MATERIAL FOR THE TASK Block Start

(** [s.includes(sub)] *)
Fixpoint includes (s sub : string) : bool :=
  String.prefix sub s
  || match s with
     | "" => false
     | String _ s' => includes s' sub
     end.

(** The script evaluated by [chromedp.Evaluate], with [%d] filled in. *)
Definition rows_script (year : Z) (document : Document) : list (list string) :=
  match find (λ h, includes (innerText h) (fmt_d year)) document with
  | None => []
  | Some yearHeader =>
      match nextElementSibling yearHeader with
      | None => []
      | Some table =>
          if negb (bool_decide ("publicholidays" ∈ classList table)) then []
          else tbody_tr_tds table
      end
  end.

Definition buildURL (state : string) (year : Z) : string :=
  "https://publicholidays.com.my/" +:+ state +:+ "/" +:+ fmt_d year
  +:+ "-dates/".

(** ** [unique] and [Consolidate] *)

(** [seen[s]] of a [map[string]bool]: [false] for a missing key. *)
Definition seen_at (seen : gmap string bool) (s : string) : bool :=
  default false (seen !! s).

Fixpoint unique_loop (input : list string) (seen : gmap string bool)
    (out : list string) : list string :=
  match input with
  | [] => out
  | s :: input' =>
      if negb (seen_at seen s)
      then unique_loop input' (<[s := true]> seen) (out ++ [s])
      else unique_loop input' seen out
  end.

Definition unique (input : list string) : list string :=
  unique_loop input ∅ [].

Definition merge_key (h : Holiday) : string := Date h +:+ "|" +:+ Name h.

(** One iteration of the merging loop of [Consolidate]. *)
Definition merge_step (merged : gmap string Holiday) (h : Holiday)
  : gmap string Holiday :=
  let key := merge_key h in
  match merged !! key with
  | Some existing =>
      let existing :=
        MkHoliday (Date existing) (Day existing) (Name existing)
          (unique (States existing ++ States h)) in
      <[key := existing]> merged
  | None =>
      let h := MkHoliday (Date h) (Day h) (Name h) (unique (States h)) in
      <[key := h]> merged
  end.

Definition merge_all (holidays : list Holiday) : gmap string Holiday :=
  foldl merge_step ∅ holidays.

(** The comparison handed to [sort.Slice]: [<] on Go strings is the
    lexicographic order of their bytes. *)
Definition less (a b : Holiday) : bool := String.ltb (Date a) (Date b).

(** [a] may stand before [b] in a slice sorted by [less]. *)
Definition not_after (a b : Holiday) : Prop := less b a = false.

Global Instance not_after_dec : RelDecision not_after.
Proof. intros a b. unfold not_after. apply _. Defined.

(** Go leaves two things open in [Consolidate]: the order in which
    [for _, h := range merged] visits the map, and the relative order in
    which [sort.Slice], which is not stable, leaves records of equal date.
    [Consolidate_result holidays result] holds of every slice the function
    may return: the values of the map in some order, in which no record
    stands before one of a smaller date. *)
Definition Consolidate_result (holidays result : list Holiday) : Prop :=
  result ≡ₚ (map_to_list (merge_all holidays)).*2 ∧ Sorted not_after result.
Lemma ngrams_nonpositive_size_returns_witness :
  exists grams,
    ngrams_outcome (py "ab") 0 (py "_") = Returns grams
    /\ len grams = 3
    /\ (0 = 0 -> grams = [[]; []; []]).
Proof.
  apply (ngrams_nonpositive_size_returns (py "ab") 0 (py "_")); lia.
Defined.

(** C3 fails as stated: with [size = 0] the call returns three empty
    strings instead of failing. *)
Lemma ngrams_size_zero_does_not_fail :
  0 < 1 /\ ngrams_outcome (py "ab") 0 (py "_") = Returns [py ""; py ""; py ""]
  /\ ~ (exists e, ngrams_outcome (py "ab") 0 (py "_") = Raises e).
Proof.
  split; [lia|]. split; [reflexivity|]. intros [e He]. discriminate He.
Qed.

(** ** Buckets *)

Lemma bucket_of_add (data : gmap str (list str)) (ngram s k : str) :
  bucket_of (add_to_bucket data ngram s) k
  = bucket_of data k ++ (if bool_decide (ngram = k) then [s] else []).
Proof.
  unfold bucket_of, add_to_bucket.
  destruct (data !! ngram) as [bucket|] eqn:Hg; case_bool_decide as Hk; subst.
  - by rewrite lookup_insert_eq, Hg.
  - by rewrite lookup_insert_ne, app_nil_r.
  - by rewrite lookup_insert_eq, Hg.
  - by rewrite lookup_insert_ne, app_nil_r.
Qed.

Lemma lookup_add_None (data : gmap str (list str)) (ngram s k : str) :
  add_to_bucket data ngram s !! k = None <-> data !! k = None /\ ngram <> k.
Proof.
  unfold add_to_bucket.
  destruct (data !! ngram) as [bucket|] eqn:Hg;
    (destruct (decide (ngram = k)) as [->|Hne];
     [rewrite lookup_insert_eq | rewrite lookup_insert_ne by done]);
    naive_solver.
Qed.

Lemma occurrences_cons (k key : str) (keys : list str) :
  occurrences k (key :: keys)
  = ((if bool_decide (key = k) then 1 else 0) + occurrences k keys)%nat.
Proof.
  unfold occurrences. rewrite filter_cons.
  case_decide; case_bool_decide; done.
Qed.

Lemma bucket_of_add_all (s k : str) (keys : list str) (data : gmap str (list str)) :
  bucket_of (foldl (fun data ngram => add_to_bucket data ngram s) data keys) k
  = bucket_of data k ++ replicate (occurrences k keys) s.
Proof.
  revert data. induction keys as [|key keys IH]; intros data; simpl.
  - by rewrite app_nil_r.
  - rewrite IH, bucket_of_add, <- app_assoc. f_equal.
    rewrite occurrences_cons. by case_bool_decide.
Qed.

Lemma lookup_add_all_None (s k : str) (keys : list str) (data : gmap str (list str)) :
  foldl (fun data ngram => add_to_bucket data ngram s) data keys !! k = None
  <-> data !! k = None /\ k ∉ keys.
Proof.
  revert data. induction keys as [|key keys IH]; intros data; simpl.
  - set_solver.
  - rewrite IH, lookup_add_None, not_elem_of_cons. naive_solver.
Qed.

(** ** EdgeNGramSuggester *)

Lemma edge_keys_take (s : str) :
  edge_keys s = (fun i => take (S i) s) <$> seq 0 (length s).
Proof.
  unfold edge_keys, range, seqZ, len. rewrite Nat2Z.id, <- list_fmap_compose.
  apply list_fmap_ext. intros i k Hk. apply lookup_seq in Hk as [-> Hk]. simpl.
  rewrite py_slice_inside by (unfold len; lia). simpl. f_equal. lia.
Qed.

Lemma edge_keys_cons (c : ascii) (s : str) :
  edge_keys (c :: s) = [c] :: (cons c <$> edge_keys s).
Proof.
  rewrite !edge_keys_take. cbn [length seq fmap list_fmap]. f_equal.
  rewrite <- fmap_S_seq, <- !list_fmap_compose. done.
Qed.

Lemma occurrences_cons_fmap (c d : ascii) (k : str) (keys : list str) :
  occurrences (d :: k) (cons c <$> keys)
  = if bool_decide (c = d) then occurrences k keys else 0%nat.
Proof.
  induction keys as [|key keys IH].
  - by case_bool_decide.
  - rewrite fmap_cons, !occurrences_cons, IH.
    repeat case_bool_decide; simplify_eq; done.
Qed.

Lemma occurrences_nil_fmap (c : ascii) (keys : list str) :
  occurrences [] (cons c <$> keys) = 0%nat.
Proof.
  induction keys as [|key keys IH]; [done|].
  by rewrite fmap_cons, occurrences_cons, IH.
Qed.
Lemma step_ainv (alg : algorithm) (s : sstate) :
  Inv s -> CInv s -> AInv alg s -> AInv alg (step alg s).
Proof.
  intros HI HC HA. unfold step.
  destruct (pc s) as [|node [|d ds]|] eqn:Hpc; [| | |exact HA].
  - (* at the head of the loop *)
    assert (Hwalk : forall q, path_from_start_to_end q ->
              dist_at s endX endY <= path_cost q \/
              exists q1 c rest, q = q1 ++ c :: rest /\
                in_grid (fst c) (snd c) = true /\
                pending (dist s) (pq s) (fst c) (snd c) /\
                dist_at s (fst c) (snd c) <= path_cost (q1 ++ [c])).
    { intros q (Hh & Hlast & Hp).
      destruct q as [|c l]; [discriminate|]. injection Hh as ->.
      rewrite last_cons_any in Hlast.
      pose proof is_f32_consts as (Hz & _).
      pose proof (inv_start s HI) as H0.
      pose proof (walk_frontier s HI HC Hpc l (startX, startY) 0 Hp Hstart Hz
                    ltac:(cbn [fst snd]; lia)
                    ltac:(cbn [fst snd]; unfold FLT_MAX; lia)) as Hw.
      rewrite Hlast in Hw. cbn [fst snd] in Hw. exact Hw. }
    destruct (q_pop (pq s)) as [[node q']|] eqn:Hpop.
    2:{ pose proof (q_pop_none _ Hpop) as Hnil.
        constructor; unfold dist_at, prev_at in *; cbn [dist prev pq steps pc].
        - apply HA.
        - apply (ainv_prev alg s HA).
        - intros _ q Hq. left.
          destruct (Hwalk q Hq) as [H|(q1 & c & rest & _ & _ & Hpe & _)]; [exact H|].
          destruct Hpe as (m & Hm & _). rewrite Hnil in Hm. destruct Hm. }
    destruct (q_pop_some _ _ _ Hpop) as [Hperm Hmin].
    pose proof (Permutation_Forall Hperm (inv_queue s HI)) as Hq.
    pose proof (Permutation_Forall Hperm (ainv_keys alg s HA)) as Hk.
    inversion Hq as [|? ? Hnode Hq']; subst.
    inversion Hk as [|? ? Hknode Hk']; subst.
    cbv zeta. destruct (stale s node) eqn:Hst.
    + constructor; unfold dist_at, prev_at in *; cbn [dist prev pq steps pc].
      * exact Hk'.
      * apply (ainv_prev alg s HA).
      * intros H; discriminate.
    + destruct (is_end (node_x node) (node_y node)) eqn:He.
      * constructor; unfold dist_at, prev_at in *; cbn [dist prev pq steps pc].
        -- exact Hk'.
        -- apply (ainv_prev alg s HA).
        -- intros _ q Hq0. unfold near. unfold dist_at. cbn [dist].
           destruct (Hwalk q Hq0) as [H|(q1 & c & rest & Eq & Hcin & Hpe & Hle)];
             [left; exact H|].
           right. exists q1, c, rest. split; [exact Eq|].
           apply is_end_iff in He. injection He as Hex Hey.
           destruct Hnode as (Hng & _ & Hnd & _). rewrite Hex, Hey in Hnd.
           pose proof (cinv_f32 s HC endX endY Hend) as Hef. unfold dist_at in Hef.
           pose proof (cinv_f32 s HC _ _ Hcin) as Hcf. unfold dist_at in Hcf.
           assert (HF32 : is_f32 (path_cost (q1 ++ [c])))
             by (apply path_cost_from_f32; apply is_f32_consts).
           pose proof (priority_mono alg _ _ _ _ Hcin
                         (conj (proj1 (proj1 Hcf)) Hle)) as Hm1.
           destruct Hpe as (m & Hm & Hmx & Hmy & Hmg).
           apply (Permutation_in _ Hperm) in Hm. destruct Hm as [<-|Hm].
           ++ pose proof (priority_ge alg _ _ _ Hcin HF32).
              rewrite Hex in Hmx. rewrite Hey in Hmy. rewrite <- Hmx, <- Hmy in *. lia.
           ++ rewrite Forall_forall in Hmin, Hk'.
              pose proof (Hmin m Hm) as Hfm. rewrite (Hk' m Hm), Hknode in Hfm.
              rewrite Hmx, Hmy, Hmg, Hex, Hey in Hfm.
              pose proof (priority_mono alg _ _ _ _ Hend
                            (conj (proj1 (proj1 Hef)) (proj2 Hnd))) as Hm2.
              rewrite (priority_end alg _ Hef) in Hm2. lia.
      * constructor; unfold dist_at, prev_at in *; cbn [dist prev pq steps pc].
        -- exact Hk'.
        -- apply (ainv_prev alg s HA).
        -- intros H; discriminate.
  - (* the [for] loop is over *)
    constructor; unfold dist_at, prev_at in *; cbn [dist prev pq steps pc].
    + apply HA.
    + apply (ainv_prev alg s HA).
    + intros H; discriminate.
  - (* one direction *)
    pose proof (inv_pc s HI) as Hp. rewrite Hpc in Hp.
    destruct Hp as (Hnode & Hincl & _).
    destruct (relaxes s node d) eqn:Hrel.
    + rewrite (relax_update alg s node d Hrel). cbv zeta.
      cbn [dist prev pq steps pc].
      unfold relaxes in Hrel. cbv zeta in Hrel.
      apply andb_true_iff in Hrel. destruct Hrel as [Hguard Hlt].
      apply andb_true_iff in Hguard. destruct Hguard as [Hin Hw].
      unfold flt in Hlt. apply Z.ltb_lt in Hlt. unfold dist_at in Hlt.
      set (nx := node_x node + fst d) in *. set (ny := node_y node + snd d) in *.
      set (nd := fadd (node_g node) (moveCost d)) in *.
      destruct (node_cost_small _ _ Hnode) as [Hcd0 Hcd1].
      destruct (moveCost_bounds d) as [Hmc0 Hmc1].
      destruct (fadd_step (node_g node) (moveCost d) Hcd0 Hcd1 Hmc0 Hmc1) as [Hgrow _].
      fold nd in Hgrow.
      destruct Hnode as (Hng & _ & Hnd & _).
      assert (Hne : (node_x node, node_y node) <> (nx, ny)).
      { intros E. injection E as E1 E2. rewrite <- E1, <- E2 in Hlt. lia. }
      assert (Hwd := inv_wf_dist s HI). assert (Hwp := inv_wf_prev s HI).
      assert (Hsame : mget 0 (mset (dist s) nx ny nd) nx ny = nd)
        by (apply mget_set_same; assumption).
      pose proof (inv_range s HI nx ny Hin) as Hrn. unfold dist_at in Hrn.
      assert (Hle := lower_le (dist s) nx ny nd Hwd Hin ltac:(lia)).
      constructor; unfold dist_at, prev_at; cbn [dist prev pq steps pc].
      * eapply Permutation_Forall; [symmetry; apply q_push_elems|].
        constructor; [reflexivity | apply HA].
      * intros x y Hxy Hns.
        destruct (coord_eqb_spec (x, y) (nx, ny)) as [E|E].
        -- injection E as -> ->. rewrite Hsame. intros _.
           rewrite mget_set_same by assumption. cbn [fst snd].
           rewrite mget_set_other by assumption.
           unfold nd, nx, ny. rewrite !Z.add_simpl_l.
           replace (fst d, snd d) with d by (destruct d; reflexivity).
           apply fadd_mono; unfold F_ONE in *; lia.
        -- rewrite !(mget_set_other _ _ _ _ _ x y) by assumption. intros Hfin.
           pose proof (ainv_prev alg s HA x y Hxy Hns Hfin) as Hpv.
           unfold dist_at, prev_at in Hpv.
           destruct (inv_prev s HI x y Hxy Hns Hfin) as (Hpin & _).
           unfold prev_at in Hpin.
           set (p := mget NO_PREV (prev s) x y) in *.
           pose proof (Hle (fst p) (snd p)) as Hlp.
           pose proof (inv_range s HI _ _ Hpin) as Hrp. unfold dist_at in Hrp.
           destruct (moveCost_bounds (x - fst p, y - snd p)) as [Hmp _].
           assert (Hnew : 0 <= mget 0 (mset (dist s) nx ny nd) (fst p) (snd p)).
           { destruct (coord_eqb_spec (fst p, snd p) (nx, ny)) as [E'|E'].
             - injection E' as -> ->. rewrite Hsame. lia.
             - rewrite mget_set_other by assumption. lia. }
           pose proof (fadd_mono _ _ (moveCost (x - fst p, y - snd p)) _
                         Hnew ltac:(unfold F_ONE in *; lia) Hlp (Z.le_refl _)).
           lia.
      * intros H; discriminate.
    + rewrite (relax_skip alg s node d Hrel).
      constructor; unfold dist_at, prev_at in *; cbn [dist prev pq steps pc].
      * apply HA.
      * apply (ainv_prev alg s HA).
      * intros H; discriminate.
Qed.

MATERIAL FOR THE TASK Block End

> _WHAT TO WORK ON_
Return word for word the lines above from the line with "assert (HF32 : is_f32" to the line with "rewrite (priority_end alg", including both and leaving out all others.

> _YOUR SOLUTION_
           assert (HF32 : is_f32 (path_cost (q1 ++ [c])))
             by (apply path_cost_from_f32; apply is_f32_consts).
           pose proof (priority_mono alg _ _ _ _ Hcin
                         (conj (proj1 (proj1 Hcf)) Hle)) as Hm1.
           destruct Hpe as (m & Hm & Hmx & Hmy & Hmg).
           apply (Permutation_in _ Hperm) in Hm. destruct Hm as [<-|Hm].
           ++ pose proof (priority_ge alg _ _ _ Hcin HF32).
              rewrite Hex in Hmx. rewrite Hey in Hmy. rewrite <- Hmx, <- Hmy in *. lia.
           ++ rewrite Forall_forall in Hmin, Hk'.
              pose proof (Hmin m Hm) as Hfm. rewrite (Hk' m Hm), Hknode in Hfm.
              rewrite Hmx, Hmy, Hmg, Hex, Hey in Hfm.
              pose proof (priority_mono alg _ _ _ _ Hend
                            (conj (proj1 (proj1 Hef)) (proj2 Hnd))) as Hm2.
              rewrite (priority_end alg _ Hef) in Hm2. lia.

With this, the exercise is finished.